NCI has established a combined Big Data/Compute repository for National Reference Data Collections supported through the former Research Data Services (RDS) project in which NCI led the management of the Earth System, Environmental and Geoscience Data Services, comprised primarily of Climate and Weather, Satellite Earth Observations and Geophysics data. NCI has over 15 years of experience working with these multiple domains and building the capacity, infrastructure and skills to manage this, and making the data suitable for use across these domains, as well as for uses beyond those of the domain that generated the data. Over recent years it has become apparent that as data volumes grow, then discovery and reproducibility of research and workflows have to be efficient, and internationally agreed standards, data services, data accessibility and data management practices all become critically important.

One major driver for developing this type of combined Big Data/Compute infrastructure has been to address the needs of the Australian Climate community. This national priority research area is one of the most computationally demanding and data-intensive in the environmental sciences. Such data needs to reside within a focused national centre to handle the scale and dimensions of the requirements, including computation to generate the data, the computational capacity to analyse this data and the expertise to manage very large and complex data collections. A large proportion of climate data comes from the World Climate Research Programme’s Coupled Model Intercomparison Project (CMIP) and is managed and shared by an international and collaborative infrastructure called the Earth Systems Grid Federation (ESGF).

In the not too distant past the CMIP data was shipped around the globe on several hard drives.
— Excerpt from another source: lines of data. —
Lemma workers_weight_app a b : workers_weight (a ++ b) = workers_weight a + workers_weight b.
Proof. induction a as [|w a IH]; cbn; [done|]. rewrite IH. lia. Qed.
Lemma work_left_nonneg s : 0 ≤ work_left s.
Proof.
  unfold work_left. assert (W : ∀ ws, 0 ≤ workers_weight ws) by (induction ws as [|[] ws IH]; cbn; lia).
  pose proof (W (sq_workers s)). pose proof (zlen_nonneg (sq_chan s)). pose proof (zlen_nonneg (ls_parked (sq_lander s))).
  destruct (st_batch _), (sq_flusher s); cbn; lia.
Qed.
Lemma zlen_bt_insert {V} (k : Z) (v : V) m : k ∉ m.*1 → zlen (bt_insert k v m) = 1 + zlen m.
Proof. intros N. unfold zlen. rewrite (Permutation_length (bt_insert_perm k v m N)). cbn [length]. lia. Qed.
Lemma work_decreases s l s' : placed s → thread_label l → seq_step s l = Some s' → work_left s' < work_left s.
Proof.
  intros P Tl. destruct l as [frames| |dt|r|op| |i outcome]; try done; cbn [seq_step].
  - unfold flusher_step. cbv zeta. unfold work_left. destruct (sq_flusher s) as [|b seq prev|d|d| | |ts] eqn:F; try done.
    + destruct (st_batch (sq_state s)) as [b|] eqn:B.
      * destruct (negb _); [done|]. destruct (st_poisoned (sq_state s)); intros [= <-]; cbn; rewrite ?F; cbn; lia.
      * destruct (st_shutdown (sq_state s)); [|done]. intros [= <-]. cbn. rewrite B. lia.
    + destruct (build_window _ _ _ _) as [[segment sums]| |]; cbn; [unfold uadd; destruct (_ <=? _); cbn|..];
        intros [= <-]; cbn; lia.
    + destruct (lander_free s); [|done]. cbn. destruct (_ <? _); [|done]. intros [= <-]. cbn. lia.
    + rewrite (sender_has_workers s d P F). cbn. destruct (_ <? _); [|done]. intros [= <-]. cbn. rewrite zlen_app.
      change (zlen [d]) with 1. lia.
    + destruct (lander_free s); [|done]. cbn. destruct (_ <=? _); [|done]. intros [= <-]. cbn. lia.
  - unfold worker_step. destruct (sq_workers s !! i) as [w|] eqn:W; [|done]. cbn.
    destruct (worker_split _ _ _ W) as (l1 & l2 & E & L). unfold work_left. destruct w as [|d|d o| | |d]; try done.
    + destruct (sq_chan s) as [|d c] eqn:C; [destruct (sq_tx s); [done|]|]; intros [= <-]; cbn; rewrite ?C, E, insert_split by done;
        rewrite !workers_weight_app, ?zlen_cons; cbn; lia.
    + destruct outcome; intros [= <-]; cbn; rewrite E, insert_split by done; rewrite !workers_weight_app; cbn; lia.
    + destruct (lander_free s); [|done]. intros [= <-]. cbn. rewrite E, insert_split by done.
      rewrite zlen_bt_insert by (by eapply park_fresh). rewrite !workers_weight_app. cbn. lia.
    + destruct (lander_turn s) as [s1|] eqn:T; intros [= <-].
      * apply lander_turn_some in T as (d & o & parked & Ep & ->). cbv zeta.
        assert (No : o ≠ Panic) by (destruct (pl_parked s P) as [_ Fp]; rewrite Ep, Forall_cons in Fp; by destruct Fp as [[] _]).
        destruct (ls_failed _); [|destruct o; [..|done]]; cbn; rewrite Ep, zlen_cons; lia.
      * cbn. rewrite E, insert_split by done. rewrite !workers_weight_app. cbn. lia.
Qed.

(** The loop ends only once nothing can be staged any more. *)
Definition drained (s : Seqr) : Prop :=
  match sq_flusher s with
  | FDrain | FDone => st_batch (sq_state s) = None ∧ st_shutdown (sq_state s) = true
  | _ => True
  end.
Lemma drained_turn s s' : placed s → drained s → turn s s' → drained s'.
Proof.
  intros P D T. unfold drained in *. destruct T as
    [s s' E1 E2 E3 E4 E5 E6 E7 E8 E9 E10 E11 E12 E13 E14 E15 E16 E17|s s' t frames A|s F Eb Sd|s b F Eb Po|s b F Eb Po
    |s b seq pd segment sums d F Bw L Ed|s b seq pd F|s d F Lf Lo|s d s' F Al|s d F|s F O
    |s i l1 l2 d c W L C|s i l1 l2 W L C Tx|s i l1 l2 d W L|s i l1 l2 d o W L No|s i l1 l2 d o W L Lf
    |s i l1 l2 s' W L T|s i l1 l2 W L T]; cbn in *; rewrite ?F in *; try done.
  - rewrite E12, E3. destruct (sq_flusher s); try done; destruct D; auto.
  - apply append_ok in A as (staged & lsn & _ & _ & _ & Sd & _ & _ & _ & -> & ->). cbn.
    destruct (sq_flusher s); try done; destruct D; congruence.
  - pose proof (sender_has_workers s d P F). congruence.
  - apply lander_turn_some in T as (d & o & parked & Ep & ->). by destruct (ls_failed _), o.
Qed.

(** ** At rest *)
Definition at_rest (s : Seqr) : Prop := ∀ l, thread_label l → seq_step s l = None.
Definition no_thread_died (s : Seqr) : Prop :=
  (∀ ts, sq_flusher s ≠ FPanicked ts) ∧ ∀ d, WPanicked d ∉ sq_workers s.
Lemma rest_workers s :
  placed s → at_rest s → no_thread_died s → 1 ≤ sc_inflight (sq_config s) →
  sq_chan s = [] ∧ lander_free s = true ∧ ∀ w, w ∈ sq_workers s → (w = WIdle ∧ sq_tx s = true) ∨ w = WGone.
Proof.
  intros P Re [_ Np] In. assert (St : ∀ w, w ∈ sq_workers s → ∃ i, sq_workers s !! i = Some w ∧ worker_step i (Ok ()) s = None).
  { intros w [i Hi]%list_elem_of_lookup_1. exists i. split; [done|]. by apply (Re (LWorker i (Ok ()))). }
  assert (Nr : lander_free s = true).
  { unfold lander_free. apply negb_true_iff. destruct (existsb _ _) eqn:E; [|done]. apply existsb_exists in E as (w & Hw & Ew).
    apply list_elem_of_In in Hw. destruct (St w Hw) as (i & Hi & Hs). unfold worker_step in Hs. rewrite Hi in Hs. by destruct w. }
  assert (All : ∀ w, w ∈ sq_workers s → (w = WIdle ∧ sq_chan s = [] ∧ sq_tx s = true) ∨ w = WGone).
  { intros w Hw. destruct (St w Hw) as (i & Hi & Hs). unfold worker_step in Hs. rewrite Hi in Hs. cbn in Hs.
    destruct w as [|d|d o| | |d]; try done; [|by rewrite Nr in Hs|by right|by apply Np in Hw].
    left. destruct (sq_chan s); [|done]. by destruct (sq_tx s). }
  split_and!; [|done|intros w Hw; destruct (All w Hw) as [(? & _ & ?)|?]; auto].
  pose proof (pl_workers s P) as Lw. destruct (sq_workers s) as [|w ws] eqn:Ew; [rewrite zlen_nil in Lw; lia|].
  destruct (All w ltac:(left)) as [(_ & ? & _)|Eg]; [done|]. apply (pl_gone s P). rewrite Ew, Eg. left.
Qed.
Lemma rest_nothing_flies s :
  placed s → at_rest s → no_thread_died s → 1 ≤ sc_inflight (sq_config s) →
  flying s = [] ∧ ls_outstanding (sq_lander s) = 0 ∧ (sq_flusher s = FLoop ∨ sq_flusher s = FDone).
Proof.
  intros P Re Np In. destruct (rest_workers s P Re Np In) as (Ch & Fr & Wk). pose proof (Re LFlush I) as Fs. cbn in Fs.
  assert (W0 : working (sq_workers s) = []).
  { clear -Wk. induction (sq_workers s) as [|w ws IH]; [done|]. rewrite working_cons, IH by set_solver.
    destruct (Wk w ltac:(left)) as [[-> _]| ->]; done. }
  assert (Se : sending (sq_flusher s) = []).
  { destruct (sq_flusher s) as [|b seq prev|d|d| | |ts] eqn:F; try done. unfold flusher_step in Fs. cbv zeta in Fs.
    rewrite F, (sender_has_workers s d P F), Ch in Fs. cbn in Fs. rewrite (proj2 (Z.ltb_lt _ _)) in Fs; [done|]. change (zlen []) with 0. lia. }
  assert (Fl : flying s = parked_of (sq_lander s)) by (rewrite flying_admitting, W0, Ch, Se; by rewrite !app_nil_r).
  assert (O0 : ls_outstanding (sq_lander s) = 0).
  { pose proof (pl_out s P). destruct (decide (ls_outstanding (sq_lander s) = 0)) as [|N]; [done|]. exfalso.
    apply (pl_quiet s P Fr). assert (Hn : ls_next_ack (sq_lander s) ∈ d_seq <$> flying s).
    { rewrite (pl_flying s P). apply elem_of_seqZ. lia. }
    rewrite Fl in Hn. apply list_elem_of_fmap in Hn as (d & -> & Hd). apply list_elem_of_fmap in Hd as (e & -> & He).
    apply list_elem_of_fmap. exists e. split; [|done]. destruct (pl_parked s P) as [_ Fp]. rewrite Forall_forall in Fp.
    by destruct (Fp e He). }
  pose proof (zlen_flying s P) as Zf. rewrite O0 in Zf. apply zlen_0_inv in Zf. split_and!; [done|done|].
  destruct (sq_flusher s) as [|b seq prev|d|d| | |ts] eqn:F; try (by auto); unfold flusher_step in Fs; cbv zeta in Fs; rewrite F in Fs.
  - exfalso. destruct (build_window _ _ _ _) as [[]| |]; cbn in Fs; [|done|done]. unfold uadd in Fs. by destruct (_ <=? _).
  - exfalso. rewrite Fr, O0, (proj2 (Z.ltb_lt _ _)) in Fs; [done|lia].
  - exfalso. by rewrite Fr, O0 in Fs.
  - exfalso. destruct Np as [Np _]. by eapply Np.
Qed.
Lemma drained_run start prev s ls s' : sound start prev s → drained s → seq_run s ls = Some s' → drained s'.
Proof.
  revert s. induction ls as [|l ls IH]; intros s So D; cbn; [by intros [= <-]|].
  destruct (seq_step s l) as [s1|] eqn:E; [|done]. cbn. apply IH; [by eapply sound_step|].
  eapply drained_turn; [apply So|done|by eapply step_turn].
Qed.
Lemma thread_run start prev s ls s' :
  sound start prev s → Forall thread_label ls → seq_run s ls = Some s' → zlen ls + work_left s' ≤ work_left s.
Proof.
  revert s. induction ls as [|l ls IH]; intros s So F; cbn; [intros [= <-]; rewrite zlen_nil; lia|].
  apply Forall_cons in F as [Fl F]. destruct (seq_step s l) as [s1|] eqn:E; [|done]. cbn. intros R.
  pose proof (work_decreases s l s1 (so_placed _ _ _ So) Fl E). pose proof (IH s1 (sound_step _ _ _ _ _ So E) F R).
  rewrite zlen_cons. lia.
Qed.
End live.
The data was difficult to keep up to date and share with all the researchers who needed access. Indeed, the data generated for CMIP has always outstripped the capacity to share. However, the volumes of data quickly grew beyond a capacity to distribute in a timely fashion.  For example, for CMIP3 in 2001 the data was the order of 10TB but by 2013 CMIP5 required 1 PB, and CMIP6 is predicted to be at least 20PB. The sheer size and complexity of the CMIP data collection makes it impossible for repositories to manage in isolation, as it is both difficult and costly to manage multiple copies of data for individual users. For climate researchers, being able to access and search such large volumes of globally distributed data for individual files that match specific criteria can be like finding several needles in many haystacks!


To solve this problem the ESGF, an international collaboration led by the US Department of Energy, was set up to improve the storage and sharing of the rapidly expanding petascale datasets used in Climate research globally. Since its establishment more than 10 years ago, the ESGF has continued to grow and now manages tens of petabytes of climate science and other data at dozens of sites distributed around the globe. NCI has been a Tier 1 node of the ESGF since 2009 and has invested significantly in the development of the infrastructure, the evolution of Big Data management practices, and expertise to support this international collaboration. Developing such a capability requires a long-term commitment to harmonising and maintaining a ‘system for the management, access and analysis of climate data’ that meets global community protocols whilst respecting local access policies. [1]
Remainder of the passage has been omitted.